The ideally only need 3lbs. er so of pressure ... much more than that can over power the needle valve and push fuel through.





this is very true . the stock mechanical fuel pump supplies the correct pressure but not enough volume. one dead give-a-away is the fuel lines. the stock carb uses 6mm(1/4in) fuel lines and the fuel inlet on a weber is 9.5mm(3/8in). and if you have ever compared the needle and seat of a stock carb to a weber the differences are drastic. I guess for a real world example would be. That when i had a weber on my truck. At sustained WOT, under load (20-30 seconds) it would starve for fuel and skip, miss fire , ect . On a friends truck with the same motor, same carb and a $25 universal 3/8in fuel pump(3 to 5 lbs), and under the exact same circumstances (same mud hole). His has no problems. and I was changing fuel filters once a year, while he has never changed his in 7 years.That leads me to believe it had to have been a fuel supply (volume) issue.
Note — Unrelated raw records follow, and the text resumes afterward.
Lemma sorted_last_dominates (R : nat -> nat -> Prop) (l : list nat) (d : nat) :
  StronglySorted R l -> forall x, In x l -> x = last l d \/ R x (last l d).
Proof.
  intros Hs. induction Hs as [| a l Hs IH Ha]; intros x Hx; [destruct Hx |].
  destruct l as [| b l]; [destruct Hx as [<- | []]; now left |].
  change (last (a :: b :: l) d) with (last (b :: l) d).
  destruct Hx as [<- | Hx]; [| now apply IH].
  right. rewrite Forall_forall in Ha. apply Ha.
  destruct (exists_last (l := b :: l)) as (front & t & E); [discriminate |].
  rewrite E, last_last. apply in_or_app. right. now left.
Qed.

Lemma hd_rev_last (l : list nat) (d : nat) : l <> [] -> hd_error (rev l) = Some (last l d).
Proof.
  intros Hne. destruct (exists_last Hne) as (front & t & ->).
  now rewrite rev_app_distr, last_last.
Qed.

(** The first of the top indices is the greatest index, in the order
    that breaks ties by index: a maximum, and the last of the maxima. *)
(** The first of the top indices holds the maximum of the vector. *)
Lemma top_indices_head :
  p <> [] ->
  exists t, hd_error (top_indices p) = Some t
    /\ t < length p
    /\ forall k, k < length p -> (val k <= val t)%Q.
Proof.
  intros Hne.
  assert (Hl : np_argsort p <> []).
  { intros E. destruct p as [| v q]; [contradiction |].
    assert (Hi : In 0 (np_argsort (v :: q))) by (apply np_argsort_indices; cbn; lia).
    rewrite E in Hi. destruct Hi. }
  exists (last (np_argsort p) 0). split; [| split].
  - unfold top_indices. pose proof (hd_rev_last _ 0 Hl) as Hh.
    destruct (rev (np_argsort p)); [discriminate | exact Hh].
  - destruct (exists_last Hl) as (front & t & E). rewrite E, last_last.
    apply np_argsort_indices. rewrite E. apply in_or_app. right. now left.
  - intros k Hk.
    destruct (sorted_last_dominates _ _ 0 (np_argsort_sorted p) k) as [-> | Hle].
    + now apply np_argsort_indices.
    + apply Qle_refl.
    + exact Hle.
Qed.

Lemma argmax_from_spec (l pre : list Q) (best_i : nat) (best : Q) :
  p = pre ++ l -> best_i < length pre -> best = val best_i ->
  (forall k, k < length pre -> (val k <= best)%Q) ->
  (forall k, k < best_i -> (val k < best)%Q) ->
  let r := Np.argmax_from best_i best (length pre) l in
  r < length p
  /\ (forall k, k < length p -> (val k <= val r)%Q)
  /\ (forall k, k < r -> (val k < val r)%Q).
Proof.
  revert pre best_i best. induction l as [| v l IH];
    intros pre best_i best Hp Hb Hbest Hle Hlt; cbn [Np.argmax_from].
  - rewrite app_nil_r in Hp. subst pre. rewrite <- Hbest. auto.
  - assert (Hp' : p = (pre ++ [v]) ++ l) by now rewrite <- app_assoc.
    assert (Hv : val (length pre) = v).
    { rewrite Hp, app_nth2, Nat.sub_diag by lia. reflexivity. }
    assert (Hlen : length (pre ++ [v]) = S (length pre)) by (rewrite length_app; cbn; lia).
    destruct (Np.Qlt_bool best v) eqn:E.
    + apply Qlt_bool_iff in E. rewrite <- Hlen.
      apply (IH (pre ++ [v]) (length pre) v Hp'); [lia | now symmetry | |].
      * intros k Hk. rewrite Hlen in Hk.
        destruct (Nat.eq_dec k (length pre)) as [-> | Hne]; [rewrite Hv; apply Qle_refl |].
        apply Qle_trans with best; [apply Hle; lia | now apply Qlt_le_weak].
      * intros k Hk. apply Qle_lt_trans with best; [now apply Hle | exact E].
    + apply Qlt_bool_false_iff in E. rewrite <- Hlen.
      apply (IH (pre ++ [v]) best_i best Hp'); [lia | exact Hbest | | exact Hlt].
      intros k Hk. rewrite Hlen in Hk.
      destruct (Nat.eq_dec k (length pre)) as [-> | Hne]; [now rewrite Hv |].
      apply Hle. lia.
Qed.
(** ** Runs of [main] *)

Global Instance no_step_preorder : PreOrder no_step.
Proof.
  split.
  - intros w. split; [done|]. exists []. by rewrite app_nil_r.
  - intros w1 w2 w3 [Hc12 (evs1 & Ht12 & Hs1)] [Hc23 (evs2 & Ht23 & Hs2)].
    split; [congruence|]. exists (evs1 ++ evs2).
    split; [by rewrite Ht23, Ht12, app_assoc|]. by rewrite steps_app, Hs1, Hs2.
Qed.

Global Instance same_memory_preorder : PreOrder same_memory.
Proof. split; unfold same_memory; [done|]. intros w1 w2 w3 ??. congruence. Qed.

Global Instance remembers_preorder : PreOrder remembers.
Proof.
  split.
  - intros w l Hl. exists []. by rewrite app_nil_r.
  - intros w1 w2 w3 H12 H23 l Hl.
    destruct (H12 l Hl) as [l1 Hl1]. destruct (H23 _ Hl1) as [l2 Hl2].
    exists (l1 ++ l2). by rewrite app_assoc.
Qed.

Global Instance unchanged_preorder path : PreOrder (unchanged path).
Proof. split; unfold unchanged; [done|]. intros f1 f2 f3 ??. congruence. Qed.

Lemma same_memory_remembers w w' : same_memory w w' → remembers w w'.
Proof. intros Hs l Hl. exists []. by rewrite app_nil_r, Hs. Qed.

Lemma throughout_ret {T} (rel : relation World) `{!Reflexive rel} (v : T) :
  throughout rel (ret v).
Proof. by intros w. Qed.

Lemma throughout_bind {T U} (rel : relation World) `{!Transitive rel}
      (m : Py T) (k : T → Py U) :
  throughout rel m → (∀ v, throughout rel (k v)) → throughout rel (bind m k).
Proof.
  intros Hm Hk w. unfold bind. specialize (Hm w).
  destruct (m w) as [v w'|e w']; simpl in *; [|done].
  etrans; [done|apply Hk].
Qed.

Lemma throughout_weaken {T} (rel rel' : relation World) (m : Py T) :
  (∀ w w', rel w w' → rel' w w') → throughout rel m → throughout rel' m.
Proof. intros Hsub Hm w. apply Hsub, Hm. Qed.

Lemma throughout_if_not_exists (rel : relation World) `{!Reflexive rel} path body :
  throughout rel body → throughout rel (if_not_exists path body).
Proof.
  intros Hbody w. unfold if_not_exists.
  destruct (os.exists_ path (fs w)); [done|apply Hbody].
Qed.

Lemma throughout_for_each {T} (rel : relation World) `{!PreOrder rel} (l : list T) body :
  (∀ x, throughout rel (body x)) → throughout rel (for_each l body).
Proof.
  intros Hbody. induction l as [|x l IH]; simpl.
  - apply throughout_ret; apply _.
  - apply throughout_bind; [apply _|apply Hbody|done].
Qed.

(** Events that are no step of the protocol. *)
Lemma no_step_log evs w : steps evs = [] → no_step w (log evs w).
Proof. intros Hs. split; [done|]. by exists evs. Qed.

Lemma no_step_read_file path : path ≠ output_file → throughout no_step (read_file path).
Proof.
  intros Hne w. rewrite read_file_run.
  destruct (read_check path (fs w)); simpl; apply no_step_log;
    unfold steps; simpl; by rewrite decide_False.
Qed.

Lemma no_step_write_file path data :
  path ≠ input_file → throughout no_step (write_file path data).
Proof.
  intros Hne w. rewrite write_file_run.
  destruct (write_check path (fs w)); simpl.
  - apply no_step_log. unfold steps. simpl. by rewrite decide_False.
  - split; [done|]. eexists. split; [done|].
    unfold steps. simpl. by rewrite decide_False.
Qed.

Lemma no_step_makedirs path : throughout no_step (makedirs path).
Proof.
  intros w. rewrite makedirs_run.
  destruct (os.exists_ path (fs w)); [by apply no_step_log|].
  case_bool_decide; [by apply no_step_log|].
  split; [done|]. by eexists.
Qed.

Lemma no_step_list_files_in_folder folder :
  throughout no_step (list_files_in_folder folder).
Proof.
  intros w. rewrite list_files_in_folder_run.
  case_bool_decide; [done|]. by destruct (os.isfile folder (fs w)).
Qed.
Lemma same_but_assign_under f kvs ps d' :
  assign_under (VObj ps) f kvs = Return d' -> same_but (Some f) ps d'.
Proof.
unfold assign_under. cbn [get_prop on_outcome].
destruct (truthy _); [|intros [= <-]; apply same_but_refl].
destruct (assign_all _ kvs) as [child'|e]; cbn [on_outcome]; [|discriminate].
intros [= <-]. eexists. split; [reflexivity|].
intros g Hg. apply lookup_assign_ne. congruence.
Qed.

(** X18: a family's [preprocess] assigns to one field of the payload.
    Whatever the event name and the buffers, when [preprocess] returns on an
    object payload, the payload is still an object and every field other
    than the family's own ([audioFrame], [videoFrame], [frameBuffer],
    [imageBuffer], [frame], [metadata], [data], [result]) reads as before;
    a family without [preprocess] leaves every field as it was. *)
Theorem X18_preprocess_touches_one_field
        (k : family) (event : string) (ps : list (string * value))
        (buffers : list (list Z)) (d' : value) :
  preprocessed (EVENT_PROCESSORS k) event (VObj ps) buffers = Return d' ->
  same_but (touched k) ps d'.
Proof.
unfold preprocessed.
destruct k; cbn [EVENT_PROCESSORS preprocess touched];
  try (intros [= <-]; apply same_but_refl);
  try apply same_but_assign_under;
  try (destruct (_ : bool);
       [first [apply same_but_set_prop | apply same_but_assign_under]
       |intros [= <-]; apply same_but_refl]).
destruct (String.eqb event _); [|intros [= <-]; apply same_but_refl].
cbn [get_prop on_outcome].
destruct (MusicCollectionInternal _) as [c|e]; cbn [on_outcome];
  [apply same_but_set_prop|discriminate].
Qed.

Lemma assign_all_object (kvs : list (string * value))
      (fs : list (string * value)) :
  assign_all (VObj fs) kvs =
    Return (VObj (fold_left (fun acc kv => assign_prop kv.1 kv.2 acc) kvs fs)).
Proof.
revert fs. induction kvs as [|[k v] kvs IH]; intros fs; [reflexivity|].
cbn [assign_all set_prop on_outcome fold_left]. apply IH.
Qed.

(** Where the raw buffers of a video frame event go: the frame object is
    found under [videoFrame] for the engine's video frame observers and
    under [frame] for a media player's. *)
Definition frame_field (k : family) : option string :=
  match k with
  | IVideoFrameObserver => Some "videoFrame"
  | IMediaPlayerVideoFrameObserver => Some "frame"
  | _ => None
  end.

(** X19: the five buffers of a video frame.  For the two video frame
    families, a payload with a frame object comes out of [preprocess] with
    the frame's [yBuffer], [uBuffer], [vBuffer], [metadata_buffer] and
    [alphaBuffer] reading as the raw buffers 0 to 4 ([undefined] where the
    event carries fewer), the frame's other fields as they were, and the
    frame still in its place; a payload without the frame field comes out
    unchanged. *)
Theorem X19_video_frame_buffers
        (k : family) (field event : string) (ps : list (string * value))
        (buffers : list (list Z)) :
  frame_field k = Some field ->
  (forall fs, lookup_prop field ps = Some (VObj fs) ->
     exists fs',
       preprocessed (EVENT_PROCESSORS k) event (VObj ps) buffers =
         Return (VObj (assign_prop field (VObj fs') ps)) /\
       lookup_prop "yBuffer" fs' = Some (buffer_at buffers 0) /\
       lookup_prop "uBuffer" fs' = Some (buffer_at buffers 1) /\
       lookup_prop "vBuffer" fs' = Some (buffer_at buffers 2) /\
       lookup_prop "metadata_buffer" fs' = Some (buffer_at buffers 3) /\
       lookup_prop "alphaBuffer" fs' = Some (buffer_at buffers 4) /\
       forall g, g ∉ fst <$> frame_buffers buffers ->
                 lookup_prop g fs' = lookup_prop g fs) /\
  (lookup_prop field ps = None ->
   preprocessed (EVENT_PROCESSORS k) event (VObj ps) buffers =
     Return (VObj ps)).
Proof.
intros Hk.
assert (Hpre : preprocessed (EVENT_PROCESSORS k) event (VObj ps) buffers =
               assign_under (VObj ps) field (frame_buffers buffers))
  by (destruct k; try discriminate Hk; injection Hk as <-; reflexivity).
rewrite Hpre. clear Hpre Hk. split.
- intros fs Hfs.
  exists (fold_left (fun acc kv => assign_prop kv.1 kv.2 acc)
                    (frame_buffers buffers) fs).
  split; [|cbn [frame_buffers fold_left fst snd]; repeat apply conj].
  + unfold assign_under. cbn [get_prop on_outcome]. rewrite Hfs.
    change (default VUndefined (Some (VObj fs))) with (VObj fs).
    cbn [truthy]. now rewrite assign_all_object.
  + now rewrite !lookup_assign_ne by discriminate; apply lookup_assign_eq.
  + now rewrite !lookup_assign_ne by discriminate; apply lookup_assign_eq.
  + now rewrite !lookup_assign_ne by discriminate; apply lookup_assign_eq.
  + now rewrite !lookup_assign_ne by discriminate; apply lookup_assign_eq.
  + apply lookup_assign_eq.
  + intros g Hg. cbn [fmap list_fmap fst] in Hg.
    rewrite !lookup_assign_ne; [reflexivity|..];
      intros <-; apply Hg; repeat constructor.
- intros Hnone. unfold assign_under. cbn [get_prop on_outcome].
  now rewrite Hnone.
Qed.
(* ===== verification/_CoqProject ===== *)
-Q . S2P
Prelude.v
Text.v
Coding.v
Crc32.v
Entry.v
Memtable.v
Wal.v
Manifest.v
Bloom.v
BlockCache.v
SSTableWriter.v
SSTable.v
MergeIterator.v
Version.v
Compaction.v
Levels.v
Db.v
Recovery.v
Directory.v
Background.v
Worker.v
Round.v
Store.v
Readers.v
Monitor.v
Crash.v
GroupCommit.v
WriteQueue.v
Cli.v
Torture.v
Engine.v
Stats.v
Random.v
Bench.v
My problem is definitely NOT a lack of fuel. Plugs are black as coal. Probably to the point I'll have to replace them to tune the carb.
 
So I pulled the top back off the carb and sealed the hole with a gloved finger. It won't hold the spring back but when I let off with my finger I can hear the air suck back in. Seems like the spring is too much for the diaphragm. Can I just eliminate this whole part and leave the power valve in it to test?
 
Well, it looks like it's the power valve assembly. I just took it out and have been driving it. Has one heck of a flat spot on accel though. Got one on order and my book finally come in so I now know how it works with emulsion tubes and what-not. Gonna pull the main jet out of it and go a bit smaller too to try and lean it out some. Thanks for the replies!
 
Finally got me power valve assembly AND the time to put it in. The new ones diaphragm is 3 times thicker than the original. Works good so far. Drove to Applebee's for dinner and it runs much better with a functioning power valve. Still running rich though. While I had it apart I pulled both of the jets out to see what sized they were but there's no numbers on them like the air adjustment jets. Any idea's how to find out what size they are?